• _WHAT NEEDS TO BE DONE_: Only the lines below between the ones containing "- constructor; [|done]." and "rewrite Hs. constructor;", inclusive, are to be reproduced, each exactly as it stands.

[Stored dataset items]
= Beginning of Section =

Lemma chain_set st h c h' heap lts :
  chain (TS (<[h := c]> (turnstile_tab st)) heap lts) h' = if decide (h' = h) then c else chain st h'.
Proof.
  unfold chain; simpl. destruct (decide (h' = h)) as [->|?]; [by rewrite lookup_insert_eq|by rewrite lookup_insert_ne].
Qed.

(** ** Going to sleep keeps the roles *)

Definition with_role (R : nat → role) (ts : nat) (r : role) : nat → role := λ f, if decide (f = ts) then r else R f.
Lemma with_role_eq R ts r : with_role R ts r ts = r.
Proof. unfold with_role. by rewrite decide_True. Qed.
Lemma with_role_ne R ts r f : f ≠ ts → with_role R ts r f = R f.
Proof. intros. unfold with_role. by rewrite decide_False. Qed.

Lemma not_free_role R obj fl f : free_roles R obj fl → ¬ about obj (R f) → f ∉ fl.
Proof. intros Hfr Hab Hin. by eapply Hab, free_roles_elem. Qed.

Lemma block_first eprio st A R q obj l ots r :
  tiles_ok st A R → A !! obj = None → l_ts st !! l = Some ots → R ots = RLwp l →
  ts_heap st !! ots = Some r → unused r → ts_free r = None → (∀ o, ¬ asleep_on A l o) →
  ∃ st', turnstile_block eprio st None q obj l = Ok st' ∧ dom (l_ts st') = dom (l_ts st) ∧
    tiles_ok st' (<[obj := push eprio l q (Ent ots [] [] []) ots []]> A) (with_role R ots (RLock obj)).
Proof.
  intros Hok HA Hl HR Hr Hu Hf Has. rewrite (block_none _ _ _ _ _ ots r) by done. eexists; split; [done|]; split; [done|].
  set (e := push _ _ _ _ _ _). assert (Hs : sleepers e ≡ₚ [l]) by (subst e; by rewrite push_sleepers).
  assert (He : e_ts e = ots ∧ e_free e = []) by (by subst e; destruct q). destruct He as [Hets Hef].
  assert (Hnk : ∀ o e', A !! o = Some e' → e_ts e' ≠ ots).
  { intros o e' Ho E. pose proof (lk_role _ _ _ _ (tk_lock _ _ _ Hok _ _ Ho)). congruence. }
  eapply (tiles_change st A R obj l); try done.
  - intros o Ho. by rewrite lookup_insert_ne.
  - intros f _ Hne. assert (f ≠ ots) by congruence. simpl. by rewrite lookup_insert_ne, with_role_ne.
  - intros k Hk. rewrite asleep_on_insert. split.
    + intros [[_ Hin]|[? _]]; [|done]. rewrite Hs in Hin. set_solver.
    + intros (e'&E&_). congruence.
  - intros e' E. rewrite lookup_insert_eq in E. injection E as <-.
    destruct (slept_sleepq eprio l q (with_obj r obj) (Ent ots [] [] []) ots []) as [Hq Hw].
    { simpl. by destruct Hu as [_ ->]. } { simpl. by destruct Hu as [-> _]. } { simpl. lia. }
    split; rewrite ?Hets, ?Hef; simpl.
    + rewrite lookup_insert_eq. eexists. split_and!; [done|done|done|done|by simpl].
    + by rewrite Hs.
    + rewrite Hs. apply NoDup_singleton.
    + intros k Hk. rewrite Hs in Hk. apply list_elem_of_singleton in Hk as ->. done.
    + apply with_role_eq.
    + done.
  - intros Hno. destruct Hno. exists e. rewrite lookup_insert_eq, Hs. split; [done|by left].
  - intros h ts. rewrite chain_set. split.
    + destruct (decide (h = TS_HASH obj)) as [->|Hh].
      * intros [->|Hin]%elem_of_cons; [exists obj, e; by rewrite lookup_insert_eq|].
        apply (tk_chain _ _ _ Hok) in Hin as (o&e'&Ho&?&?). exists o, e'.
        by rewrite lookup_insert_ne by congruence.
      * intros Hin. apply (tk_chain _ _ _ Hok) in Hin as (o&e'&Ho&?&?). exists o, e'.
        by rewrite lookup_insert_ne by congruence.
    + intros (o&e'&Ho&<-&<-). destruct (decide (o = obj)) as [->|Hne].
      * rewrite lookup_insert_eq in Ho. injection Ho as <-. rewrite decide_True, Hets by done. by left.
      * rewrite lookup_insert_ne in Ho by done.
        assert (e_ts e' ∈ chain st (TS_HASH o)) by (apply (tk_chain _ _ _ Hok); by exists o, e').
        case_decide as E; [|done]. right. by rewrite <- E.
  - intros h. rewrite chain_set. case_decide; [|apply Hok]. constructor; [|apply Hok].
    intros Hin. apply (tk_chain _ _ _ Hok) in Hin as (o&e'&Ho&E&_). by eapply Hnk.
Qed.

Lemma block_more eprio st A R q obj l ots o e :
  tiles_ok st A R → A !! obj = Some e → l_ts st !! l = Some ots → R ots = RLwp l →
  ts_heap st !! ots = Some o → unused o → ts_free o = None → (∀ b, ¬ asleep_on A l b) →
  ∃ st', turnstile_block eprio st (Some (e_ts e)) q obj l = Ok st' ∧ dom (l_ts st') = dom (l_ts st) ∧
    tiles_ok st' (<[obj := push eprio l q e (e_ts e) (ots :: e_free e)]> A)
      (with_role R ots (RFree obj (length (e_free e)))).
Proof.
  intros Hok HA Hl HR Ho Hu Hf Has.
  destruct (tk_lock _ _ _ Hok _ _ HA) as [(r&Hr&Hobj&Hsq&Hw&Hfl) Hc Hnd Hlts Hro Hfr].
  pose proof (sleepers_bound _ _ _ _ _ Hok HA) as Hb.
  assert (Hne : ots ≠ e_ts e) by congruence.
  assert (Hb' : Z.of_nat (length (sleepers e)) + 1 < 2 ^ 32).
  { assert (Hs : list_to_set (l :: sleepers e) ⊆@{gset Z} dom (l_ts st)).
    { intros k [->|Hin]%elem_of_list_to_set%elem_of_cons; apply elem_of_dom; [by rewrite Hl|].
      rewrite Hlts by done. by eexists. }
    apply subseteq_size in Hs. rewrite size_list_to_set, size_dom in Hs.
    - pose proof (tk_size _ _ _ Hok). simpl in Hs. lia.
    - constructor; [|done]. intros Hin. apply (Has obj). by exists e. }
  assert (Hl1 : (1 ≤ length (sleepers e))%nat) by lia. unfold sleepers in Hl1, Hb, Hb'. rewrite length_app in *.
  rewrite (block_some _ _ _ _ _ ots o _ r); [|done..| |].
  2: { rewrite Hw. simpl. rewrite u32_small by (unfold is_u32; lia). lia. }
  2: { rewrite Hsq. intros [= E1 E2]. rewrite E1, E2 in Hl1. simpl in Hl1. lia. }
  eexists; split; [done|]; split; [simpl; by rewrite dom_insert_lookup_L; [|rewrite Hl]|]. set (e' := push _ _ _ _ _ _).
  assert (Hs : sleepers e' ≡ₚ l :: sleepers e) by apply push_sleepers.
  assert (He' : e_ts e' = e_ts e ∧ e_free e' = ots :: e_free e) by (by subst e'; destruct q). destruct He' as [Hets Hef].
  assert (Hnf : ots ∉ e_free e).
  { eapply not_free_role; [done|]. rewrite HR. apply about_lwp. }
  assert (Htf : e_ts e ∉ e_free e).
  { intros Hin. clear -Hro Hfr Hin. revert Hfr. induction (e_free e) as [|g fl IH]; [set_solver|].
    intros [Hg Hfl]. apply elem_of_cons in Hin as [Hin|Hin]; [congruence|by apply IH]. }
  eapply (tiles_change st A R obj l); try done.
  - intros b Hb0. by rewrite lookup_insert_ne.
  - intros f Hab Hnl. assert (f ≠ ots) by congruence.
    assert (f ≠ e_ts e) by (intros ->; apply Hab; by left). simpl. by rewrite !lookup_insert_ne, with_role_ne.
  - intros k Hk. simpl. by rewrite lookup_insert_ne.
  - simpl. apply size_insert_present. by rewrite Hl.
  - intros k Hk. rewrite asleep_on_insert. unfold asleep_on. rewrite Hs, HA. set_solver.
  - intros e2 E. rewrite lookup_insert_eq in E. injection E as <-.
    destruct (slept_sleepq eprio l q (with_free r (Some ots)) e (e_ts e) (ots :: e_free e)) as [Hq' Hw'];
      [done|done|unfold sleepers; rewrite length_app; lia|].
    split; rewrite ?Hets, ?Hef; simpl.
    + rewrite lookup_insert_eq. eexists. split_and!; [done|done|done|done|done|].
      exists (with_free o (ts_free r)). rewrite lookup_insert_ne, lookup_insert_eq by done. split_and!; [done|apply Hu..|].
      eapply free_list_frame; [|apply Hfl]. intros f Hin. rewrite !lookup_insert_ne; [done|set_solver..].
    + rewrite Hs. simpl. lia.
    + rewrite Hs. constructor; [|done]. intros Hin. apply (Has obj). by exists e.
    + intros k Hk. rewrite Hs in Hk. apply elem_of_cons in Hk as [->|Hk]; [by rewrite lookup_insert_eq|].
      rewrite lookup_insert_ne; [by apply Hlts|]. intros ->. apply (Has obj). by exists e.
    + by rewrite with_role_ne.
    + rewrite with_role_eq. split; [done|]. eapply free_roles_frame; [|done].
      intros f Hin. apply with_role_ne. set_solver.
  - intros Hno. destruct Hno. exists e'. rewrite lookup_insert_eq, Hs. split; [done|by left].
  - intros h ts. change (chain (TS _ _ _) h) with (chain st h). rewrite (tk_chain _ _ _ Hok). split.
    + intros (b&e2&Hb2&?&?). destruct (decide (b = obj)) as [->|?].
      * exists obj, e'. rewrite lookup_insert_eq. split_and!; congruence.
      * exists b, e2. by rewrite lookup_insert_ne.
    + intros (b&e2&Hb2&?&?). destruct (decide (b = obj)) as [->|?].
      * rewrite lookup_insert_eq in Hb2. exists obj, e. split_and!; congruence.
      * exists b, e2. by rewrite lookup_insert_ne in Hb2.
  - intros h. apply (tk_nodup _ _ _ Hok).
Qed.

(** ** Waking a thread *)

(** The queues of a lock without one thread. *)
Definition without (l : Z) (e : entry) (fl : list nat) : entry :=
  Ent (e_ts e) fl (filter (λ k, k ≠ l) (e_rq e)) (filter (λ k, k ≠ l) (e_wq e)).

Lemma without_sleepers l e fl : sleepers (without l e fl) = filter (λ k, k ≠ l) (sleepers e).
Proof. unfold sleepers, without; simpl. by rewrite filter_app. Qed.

= End of Section =

• _ANSWER BOX_:
    - constructor; [|done]. intros Hin. apply (Has obj). by exists e. }
  assert (Hl1 : (1 ≤ length (sleepers e))%nat) by lia. unfold sleepers in Hl1, Hb, Hb'. rewrite length_app in *.
  rewrite (block_some _ _ _ _ _ ots o _ r); [|done..| |].
  2: { rewrite Hw. simpl. rewrite u32_small by (unfold is_u32; lia). lia. }
  2: { rewrite Hsq. intros [= E1 E2]. rewrite E1, E2 in Hl1. simpl in Hl1. lia. }
  eexists; split; [done|]; split; [simpl; by rewrite dom_insert_lookup_L; [|rewrite Hl]|]. set (e' := push _ _ _ _ _ _).
  assert (Hs : sleepers e' ≡ₚ l :: sleepers e) by apply push_sleepers.
  assert (He' : e_ts e' = e_ts e ∧ e_free e' = ots :: e_free e) by (by subst e'; destruct q). destruct He' as [Hets Hef].
  assert (Hnf : ots ∉ e_free e).
  { eapply not_free_role; [done|]. rewrite HR. apply about_lwp. }
  assert (Htf : e_ts e ∉ e_free e).
  { intros Hin. clear -Hro Hfr Hin. revert Hfr. induction (e_free e) as [|g fl IH]; [set_solver|].
    intros [Hg Hfl]. apply elem_of_cons in Hin as [Hin|Hin]; [congruence|by apply IH]. }
  eapply (tiles_change st A R obj l); try done.
  - intros b Hb0. by rewrite lookup_insert_ne.
  - intros f Hab Hnl. assert (f ≠ ots) by congruence.
    assert (f ≠ e_ts e) by (intros ->; apply Hab; by left). simpl. by rewrite !lookup_insert_ne, with_role_ne.
  - intros k Hk. simpl. by rewrite lookup_insert_ne.
  - simpl. apply size_insert_present. by rewrite Hl.
  - intros k Hk. rewrite asleep_on_insert. unfold asleep_on. rewrite Hs, HA. set_solver.
  - intros e2 E. rewrite lookup_insert_eq in E. injection E as <-.
    destruct (slept_sleepq eprio l q (with_free r (Some ots)) e (e_ts e) (ots :: e_free e)) as [Hq' Hw'];
      [done|done|unfold sleepers; rewrite length_app; lia|].
    split; rewrite ?Hets, ?Hef; simpl.
    + rewrite lookup_insert_eq. eexists. split_and!; [done|done|done|done|done|].
      exists (with_free o (ts_free r)). rewrite lookup_insert_ne, lookup_insert_eq by done. split_and!; [done|apply Hu..|].
      eapply free_list_frame; [|apply Hfl]. intros f Hin. rewrite !lookup_insert_ne; [done|set_solver..].
    + rewrite Hs. simpl. lia.
    + rewrite Hs. constructor; [|done]. intros Hin. apply (Has obj). by exists e.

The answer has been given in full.